There are no extras, but this is a great introductory set to the show and is highly recommended.

 

 

Finally we have David Morrissey as Detective Tom Thorne in two three-episode mysteries.  Thorne: Sleepyhead/Scaredycat (2010) offers intelligently written characters, well thought out situations and a show that is not just another police procedural, but actually has good casting, convincing set-ups and some real edge missing from most of its U.S. and U.K. counterparts.  The first story is about a medical criminal abducting and experimenting with women in bizarre ways, while the second tale has a psychopath on the loose who may have an equally ill friend or two.

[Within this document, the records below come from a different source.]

Lemma password_attempts_exec n c c_age t o :
  exec (password_attempts n c c_age) t o ->
  (count is_prompt t <= n)%nat /\ exists r, o = Done r /\ (r = Ok tt -> unlocked_by_key c t).
Proof.
  revert t. induction n as [|n IH]; intros t; cbn [password_attempts].
  { intros [-> ->]. split; [done|]. by eexists. }
  intros (e&t1&->&H). cbn [prog_mbind prog_bind] in H.
  assert (forall u, count is_prompt (Ev (PathExists c_age) e :: u) = count is_prompt u) as -> by done.
  assert (forall h1 h, unlocked_by_key c h -> unlocked_by_key c (Ev (PathExists c_age) e :: h1 ++ h)) as Hmono.
  { intros h1 h Hu. rewrite <- (app_nil_r h). by apply (unlocked_by_key_app c h (_ :: h1) []). }
  apply exec_bind in H as [(t2&t3&r&->&H1&H2)|(s&H1&->)];
    apply read_secret_exec in H1 as (Hc&r'&[= <-]).
  rewrite count_app. destruct r as [pass|e']; [|destruct H2 as [-> ->]; split; [cbn; lia|by eexists]].
  destruct (is_empty pass).
  { apply IH in H2 as (Hc2&r&->&Hr). split; [lia|]. exists r. split; [done|]. auto. }
  apply exec_bind in H2 as [(t4&t5&r&->&H1&H2)|(s&H1&->)];
    apply try_password_exec in H1 as (Hc4&r'&[= <-]&Hr).
  rewrite count_app, Hc4. destruct r as [[]|e'].
  - destruct H2 as [-> ->]. split; [cbn; lia|]. eexists. split; [done|]. intros _.
    apply (unlocked_by_key_app c t4 (_ :: t2) []). auto.
  - destruct n as [|n]; [destruct H2 as [-> ->]; split; [cbn; lia|by eexists]|].
    apply IH in H2 as (Hc2&r&->&Hr2). split; [lia|]. exists r. split; [done|]. intros Hok.
    rewrite (assoc_L app). auto.
Qed.

(** A command and its answer. *)
Definition exchange (dev : Z) (cmd r : list byte) : hist sysE :=
  [Ev (FileWriteAll dev cmd) (Ok tt); Ev (FileRead dev RSP_BUF_SIZE) (Ok r)].

(** The calls of a transaction: nothing but the command and the reset of the
    lockout is sent. *)
Definition sends (P : list byte -> Prop) (A : Type) (e : sysE A) : Prop :=
  match e with FileWriteAll _ c => P c | FileRead _ _ | ThreadSleep _ => True | _ => False end.
Definition sends_only (cmd c : list byte) : Prop := c = cmd \/ da_lock_reset_cmd = Val c.

Lemma da_lock_reset_sends cmd dev t o :
  exec (da_lock_reset_raw dev) t o -> Forall (event_ok (sends (sends_only cmd))) t.
Proof.
  intros H. eapply quiet_exec, H. unfold da_lock_reset_raw. rewrite da_lock_reset_cmd_eq. cbn [lift].
  split; [right; apply da_lock_reset_cmd_eq|]. intros ?. split; [exact I|]. by intros [].
Qed.

(** The answer of a transaction is that of its last exchange. *)
Lemma transact_go_last n dev cmd t rsp :
  exec (tpm_transact_go n dev cmd) t (Done (Ok rsp)) ->
  exists t0 r, t = t0 ++ exchange dev cmd r /\ rsp = take (Z.to_nat RSP_BUF_SIZE) r /\
    Forall (event_ok (sends (sends_only cmd))) t0.
Proof.
  revert t. induction n as [|n IH]; intros t; cbn [tpm_transact_go]; intros H.
  all: apply exec_try_ok in H as (t1&t2&[]&->&H1&H).
  all: apply exec_boxed_ok in H1 as (?&?&->&[-> [= <-]]).
  all: apply exec_try_ok in H as (t3&t4&rsp'&->&H1&H).
  all: apply exec_boxed_ok in H1; destruct H1 as ([r|]&?&->&H1); [|by destruct H1].
  all: destruct H1 as [-> [= ->]].
  all: destruct (len _ <? 10); [by destruct H|].
  all: apply exec_bind_done in H as (t5&t6&rc&->&H1&H).
  all: destruct (get_u32 _ 6); [|by destruct H1..]; destruct H1 as [-> [= ->]].
  all: destruct (retryable _); [|destruct H as [-> [= ->]]; exists [], r; split_and!; [done..|constructor]].
  - destruct H as [-> [= ->]]. exists [], r. split_and!; [done..|constructor].
  - apply exec_bind_done in H as (t7&t8&[]&->&H7&H). apply exec_bind_done in H as (t9&t10&[]&->&H9&H).
    destruct H9 as (?&?&->&[-> _]). apply IH in H as (t0&r'&->&->&Ht0).
    exists (exchange dev cmd r ++ t7 ++ [Ev (ThreadSleep TPM_RETRY_DELAY_MS) x] ++ t0), r'.
    split; [unfold exchange; app_eq|]. split; [done|]. rewrite !Forall_app. split_and!; [|..|done].
    + repeat constructor.
    + destruct (_ =? _); [by eapply da_lock_reset_sends|]. by destruct H7 as [-> _].
    + repeat constructor.
Qed.

Lemma exchange_in t0 dev cmd r v : v ∈ exchange dev cmd r -> v ∈ t0 ++ exchange dev cmd r.
Proof. intros H. apply elem_of_app. by right. Qed.

Lemma transact_checked_last dev name c t rsp :
  exec (transact_checked dev name c) t (Done (Ok rsp)) ->
  exists cmd, c = Val cmd /\ get_u32 rsp 6 = Val 0 /\
    exists t0 r, t = t0 ++ exchange dev cmd r /\ rsp = take (Z.to_nat RSP_BUF_SIZE) r /\
      Forall (event_ok (sends (sends_only cmd))) t0.
Proof.
  intros H. apply exec_bind_done in H as (t1&t2&cmd&->&H1&H). destruct c as [c| |]; [|by destruct H1..].
  destruct H1 as [-> [= ->]]. exists c. split; [done|]. cbn [app].
  apply exec_try_ok in H as (t3&t4&rsp'&->&H1&H).
  apply exec_try_ok in H as (t5&t6&[]&->&Hc&[-> [= ->]]). unfold check_response in Hc.
  destruct (get_u32 rsp' 6) as [rc| |] eqn:E; [|by destruct Hc..].
  destruct Hc as [-> Hc]. destruct (Z.eqb_spec rc 0) as [->|]; [|done]. split; [done|].
  rewrite !app_nil_r. by eapply transact_go_last.
Qed.

Lemma transact_checked_ok dev name c t rsp :
  exec (transact_checked dev name c) t (Done (Ok rsp)) ->
  exists cmd, c = Val cmd /\ Ev (FileWriteAll dev cmd) (Ok tt) ∈ t /\
    exists r, Ev (FileRead dev RSP_BUF_SIZE) (Ok r) ∈ t /\ rsp = take (Z.to_nat RSP_BUF_SIZE) r.
Proof.
  intros H. apply transact_checked_last in H as (cmd&->&_&t0&r&->&->&_). exists cmd. split; [done|].
  split; [apply exchange_in; left|]. exists r. split; [apply exchange_in; right; left|done].
Qed.

(** The answer that was parsed, and what was sent before. *)
Lemma parse_response_last {A} (parse : list byte -> comp A) dev name c t a :
  exec (parse_response parse (transact_checked dev name c)) t (Done (Ok a)) ->
  exists cmd r t0, c = Val cmd /\ t = t0 ++ exchange dev cmd r /\
    get_u32 (take (Z.to_nat RSP_BUF_SIZE) r) 6 = Val 0 /\ parse (take (Z.to_nat RSP_BUF_SIZE) r) = Val a /\
    Forall (event_ok (sends (sends_only cmd))) t0.
Proof.
  intros H. apply exec_try_ok in H as (t1&t2&rsp&->&H1&H).
  apply exec_bind_done in H as (t3&t4&s&->&H2&[-> [= ->]]).
  destruct (parse rsp) eqn:E; [|by destruct H2..]. destruct H2 as [-> [= ->]].
  apply transact_checked_last in H1 as (cmd&->&H0&t0&r&->&->&Ht). exists cmd, r, t0.
  rewrite !app_nil_r. done.
Qed.

Lemma parse_response_ok {A} (parse : list byte -> comp A) dev name c t a :
  exec (parse_response parse (transact_checked dev name c)) t (Done (Ok a)) ->
  exists cmd, c = Val cmd /\ Ev (FileWriteAll dev cmd) (Ok tt) ∈ t /\
    exists r, Ev (FileRead dev RSP_BUF_SIZE) (Ok r) ∈ t /\ parse (take (Z.to_nat RSP_BUF_SIZE) r) = Val a.
Proof.
  intros H. apply parse_response_last in H as (cmd&r&t0&->&->&_&Hp&_). exists cmd. split; [done|].
  split; [apply exchange_in; left|]. exists r. split; [apply exchange_in; right; left|done].
Qed.

Lemma unseal_ok dev handle session t secret :
  exec (unseal dev handle session) t (Done (Ok secret)) ->
  Ev (FileWriteAll dev (command TPM_ST_SESSIONS TPM2_CC_UNSEAL
        (to_be 4 handle ++ auth_area (session_auth session)))) (Ok tt) ∈ t /\
  exists r, Ev (FileRead dev RSP_BUF_SIZE) (Ok r) ∈ t /\
    tpm2b_at (take (Z.to_nat RSP_BUF_SIZE) r) 14 = Val secret.
Proof.
  intros H. apply parse_response_ok in H as (cmd&Hc&H). rewrite unseal_cmd_eq in Hc.
  injection Hc as <-. done.
Qed.

Lemma bytes_strip_prefix_ok p s k : bytes_strip_prefix p s = Some k -> s = p ++ k.
Proof.
  revert s. induction p as [|a p IH]; intros s; cbn; [intros [= ->]; done|].
  destruct s as [|b s]; [done|]. case_bool_decide as E; [|done]. intros H. subst b. by rewrite (IH s).
Qed.

Lemma unlock_c_with_tpm_exec c vb t :
  exec (unlock_c_with_tpm c vb) t (Done (Ok tt)) -> unlocked_by_key c t.
Proof.
  intros H. apply exec_try_ok in H as (t1&t2&key&->&_&H).
  apply exec_try_ok in H as (t3&t4&[]&->&H3&H).
  apply add_fscrypt_key_exec in H3 as (_&r&[= <-]&Hk).
  apply exec_bind_done in H as (t5&t6&b&->&H5&H). apply c_is_unlocked_exec in H5 as (b'&->&[= <-]).
  destruct b; [|by destruct H]. exists (t1 ++ t3), (Ev (PathIsDir (c_home c)) true :: t6).
  split; [app_eq|]. split; [|left]. eapply key_added_mono; [|by apply Hk].
  intros v Hv. rewrite !elem_of_app. auto.
Qed.
Lemma wp_transact_answer n dev cmd h :
  wp good_machine (tpm_transact_go n dev cmd) h
    (fun _ o => exists r, o = Done r /\ forall rsp, r = Ok rsp -> 10 <= len rsp /\ tpm_answer cmd rsp).
Proof.
  revert h. induction n as [|n IH]; intros h; cbn [tpm_transact_go].
  all: apply wp_try, wp_boxed, wp_trigger; [done|]; intros [u|e] _; [|by eexists; split; [|intros ? [=]]].
  all: apply wp_try, wp_boxed, wp_try, wp_trigger; [done|]; intros [bs|e] Hbs;
    [|by eexists; split; [|intros ? [=]]].
  all: apply wp_ret; specialize (Hbs bs cmd eq_refl (last_command_write _ _ _ _)); cbn [map_err] in *.
  all: set (rsp := take (Z.to_nat RSP_BUF_SIZE) bs) in *; cbv zeta.
  all: destruct (Z.ltb_spec (len rsp) 10); [by eexists; split; [|intros ? [=]]|].
  all: assert (forall h', wp good_machine (mret (Ok rsp)) h' (fun _ o => exists r : result (list byte) string,
      o = Done r /\ forall rsp, r = Ok rsp -> 10 <= len rsp /\ tpm_answer cmd rsp)) as Hret
    by (intros h'; apply wp_ret; eexists; split; [done|]; by intros ? [= <-]).
  all: unfold get_u32, read_be; rewrite slice_val by lia; mcbn; cbn [lift].
  all: apply wp_bind, wp_ret; destruct (retryable _); [|apply Hret].
  { apply Hret. }
  apply wp_bind, (wp_mono _ _ _ (fun _ o => exists u, o = Done u)).
  { case_match; [apply ends_da_lock_reset_raw|by eexists]. }
  intros h' o [[] ->].
  apply wp_bind, wp_trigger; [done|]. intros [] _. apply IH.
Qed.

Lemma ends_transact_checked {A} dev name cmd bytes (f : list byte -> sys (result A string)) :
  cmd = Val bytes -> (forall rsp, get_u32 rsp 6 = Val 0 -> tpm_answer bytes rsp -> ends (f rsp)) ->
  ends (try_bind (transact_checked dev name cmd) f).
Proof.
  intros -> Hf h. apply wp_try. unfold transact_checked, tpm_transact. cbn [lift]. apply wp_bind, wp_ret, wp_try.
  eapply wp_mono; [apply wp_transact_answer|]. intros h' o ([rsp|e]&->&Hr); [|by eexists].
  destruct (Hr rsp eq_refl) as [Hl Ha]. unfold check_response, get_u32, read_be.
  apply wp_try. rewrite slice_val by lia. mcbn. cbn [lift]. apply wp_ret.
  destruct (Z.eqb_spec (be_of (sub rsp 6 (6 + Z.of_nat 4))) 0) as [E|E]; cbn [negb]; [|by eexists].
  apply Hf; [|done]. unfold get_u32, read_be. rewrite slice_val by lia. mcbn. by rewrite E.
Qed.

Lemma ends_ignore_response dev name cmd bytes :
  cmd = Val bytes -> ends (ignore_response (transact_checked dev name cmd)).
Proof. intros Hc. eapply ends_transact_checked; [done|]. intros rsp _ _. apply ends_ret. Qed.

Lemma ends_parse_response {A} (parse : list byte -> comp A) dev name cmd bytes :
  cmd = Val bytes ->
  (forall rsp, get_u32 rsp 6 = Val 0 -> tpm_answer bytes rsp -> exists a, parse rsp = Val a) ->
  ends (parse_response parse (transact_checked dev name cmd)).
Proof.
  intros Hc Hp. eapply ends_transact_checked; [done|]. intros rsp H0 Ha.
  apply ends_bind; [by apply ends_lift, Hp|]. intros a. apply ends_ret.
Qed.
(** The answers to a session with the policy of the PCR value [p]. *)
Definition session_answers (p : list byte) : list (list byte) :=
  [response TPM_ST_NO_SESSIONS (to_be 4 0x03000000); response TPM_ST_NO_SESSIONS [];
   response TPM_ST_NO_SESSIONS (tpm2b (pcr_policy rev_hash p))].
Definition seal_answers : list (list byte) :=
  session_answers pcr_at_start ++
  [response TPM_ST_NO_SESSIONS [];
   response TPM_ST_SESSIONS (to_be 4 8 ++ tpm2b [x01; x02] ++ tpm2b [x03; x04]);
   response TPM_ST_SESSIONS (to_be 4 0x80000001 ++ zeros 8);
   response TPM_ST_SESSIONS []; response TPM_ST_SESSIONS []].
Definition unseal_answer : list byte := response TPM_ST_SESSIONS (to_be 4 2 ++ tpm2b (as_bytes "secc:key") ++ zeros 5).
Definition policy_fail : list byte := to_be 2 TPM_ST_NO_SESSIONS ++ to_be 4 10 ++ to_be 4 0x99d.
Definition tpm_world (answers : list (list byte)) : world :=
  set_dev tpm_machine (<["/dev/urandom" := [random_digest]]> (<[TPM_DEVICE := answers]> ∅)).

Definition seal_world : world := tpm_world seal_answers.
Definition seal_end : bus := default new_bus (bus_after rev_hash new_bus (trace_of seal_world (cmd_seal "key" Secure None))).
Definition reveal_world : world := tpm_world (session_answers pcr_at_start ++ [unseal_answer]).
Definition reveal_end : bus := default new_bus (bus_after rev_hash seal_end (trace_of reveal_world (unseal_key true))).

Lemma sealed_to_pcr_witness :
  outcome_of seal_world (cmd_seal "key" Secure None) = Done (Ok tt) /\
  outcome_of reveal_world (unseal_key true) = Done (Ok (as_bytes "key")) /\
  (pcr7 (chip seal_end) = pcr7 (chip new_bus) \/ policies_clash rev_hash (pcr7 (chip new_bus)) (pcr7 (chip seal_end))).
Proof.
  assert (outcome_of seal_world (cmd_seal "key" Secure None) = Done (Ok tt)) as H1 by (vm_compute; reflexivity).
  assert (outcome_of reveal_world (unseal_key true) = Done (Ok (as_bytes "key"))) as H2 by (vm_compute; reflexivity).
  split; [exact H1|]. split; [exact H2|].
  apply (sealed_to_pcr rev_hash rev_hash_length "key" Secure new_bus seal_end seal_end reveal_end (as_bytes "key")).
  - exists (trace_of seal_world (cmd_seal "key" Secure None)). split; [exact (toy_exec _ _ _ H1)|].
    apply bus_after_run. vm_compute. reflexivity.
  - reflexivity.
  - exists (trace_of reveal_world (unseal_key true)). split; [exact (toy_exec _ _ _ H2)|].
    apply bus_after_run. vm_compute. reflexivity.
Defined.

(** The boot that unlocks, extends PCR 7, and is then refused the secret. *)
Definition extended_pcr : list byte := extend rev_hash pcr_at_start random_digest.
Definition unlock_world : world :=
  tpm_world (session_answers pcr_at_start ++ [unseal_answer; response TPM_ST_SESSIONS []]).
Definition unlock_once : hist sysE * outcome (result unit string) * world :=
  run unlocking_os (unlock_c_with_tpm "/z/c" true) unlock_world.
Definition unlock_end : bus := default new_bus (bus_after rev_hash seal_end unlock_once.1.1).
Definition refused_world : world := tpm_world (session_answers extended_pcr ++ [policy_fail]).
Definition refused_end : bus := default new_bus (bus_after rev_hash unlock_end (trace_of refused_world (unseal_key true))).

Lemma unsealed_once_witness :
  unlock_once.1.2 = Done (Ok tt) /\ pcr7 (chip unlock_end) = extended_pcr /\
  is_ok match outcome_of refused_world (unseal_key true) with Done r => r | Stopped _ => Err "" end = false /\
  ((forall key, outcome_of refused_world (unseal_key true) <> Done (Ok key)) \/ extension_failed unlock_once.1.1 \/
   pcr_came_back rev_hash (chip seal_end) (chip unlock_end) \/
   policies_clash rev_hash (pcr7 (chip seal_end)) (pcr7 (chip unlock_end))).
Proof.
  assert (unlock_once.1.2 = Done (Ok tt)) as H1 by (vm_compute; reflexivity).
  split; [exact H1|]. split; [vm_compute; reflexivity|]. split; [vm_compute; reflexivity|].
  apply (unsealed_once rev_hash "/z/c" true (Object (pcr_policy rev_hash pcr_at_start) SEALED_OBJ_ATTRS (as_bytes "secc:key"))
    unlock_once.1.1 [] seal_end unlock_end unlock_end refused_end).
  - vm_compute. reflexivity.
  - reflexivity.
  - rewrite <- H1. exact (run_is_exec unlocking_os (unlock_c_with_tpm "/z/c" true) unlock_world).
  - apply bus_after_run. vm_compute. reflexivity.
  - apply run_nil.
  - vm_compute. reflexivity.
  - exists (trace_of refused_world (unseal_key true)). split; [exact (toy_exec _ _ _ eq_refl)|].
    apply bus_after_run. vm_compute. reflexivity.
Defined.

These are not for those who cannot handle the rawness of the carnage, which a show like CSI clinicizes to make it more palatable.  Instead, this show is on the raw side and Morrissey has found one of his best roles ever.  Sandra Oh, Natascha McElhone Aidan Gillen and Eddie Marsan are among the great supporting players.  I liked the first case more than the second, but the show is more successful than most like it in recent years, so it too is worth going out of your way for.

 

A preview is the only extras.

 

 

 

The 1080p 1.33 X 1 digital High Definition image quality on the three series on Cards and 1080p 1.78 X 1 digital High Definition image transfers on Murdoch are the visual champs as expected with Cards having slight inconsistencies but nicely shot on film otherwise, while Murdoch is a recent HD production with motion blur and minor detail issues.  Neither could or would look as consistently good on DVD.

 

The anamorphically enhanced 2.20 X 1 RED One HD-shot image on Borgen, anamorphically enhanced 1.78 X 1 image on List and Thorne and black and white 1.33 X 1 image on all 20 35mm-shot Naked City episodes are on par with each other.  The new shows are all HD shoots with their share of motion blur, slight downstyling and other flaws, while Naked City can show its age and the prints have some wear, plus a few look second-generation.  However, they look really good overall.

 

The DTS-HD MA (Master Audio) 2.0 Mono lossless mix on Cards is one sonic champion with warm sound reproduction, but the surprise is that its match happens to be the aggressive, well-mixed lossy Dolby Digital 5.1 mix on Thorne which is the big sonic surprise among the six releases here. Well recorded as well, I wished it were lossless.  I bet the soundfield would be more consistent that way to.

 

The lossy Dolby Digital 5.1 on List, lossy Dolby Digital 2.0 Danish Stereo on Borgen, lossy Dolby Digital 2.0 Stereo on the Murdoch Blu-ray and lossy Dolby Digital 2.0 Mono on Naked City are right behind them with List weaker and more towards the front and center channels than it should be, Borgen and Murdoch solid performers with no palpable surrounds and Naked City not bad for its age, professionally recorded and rendered well for its time.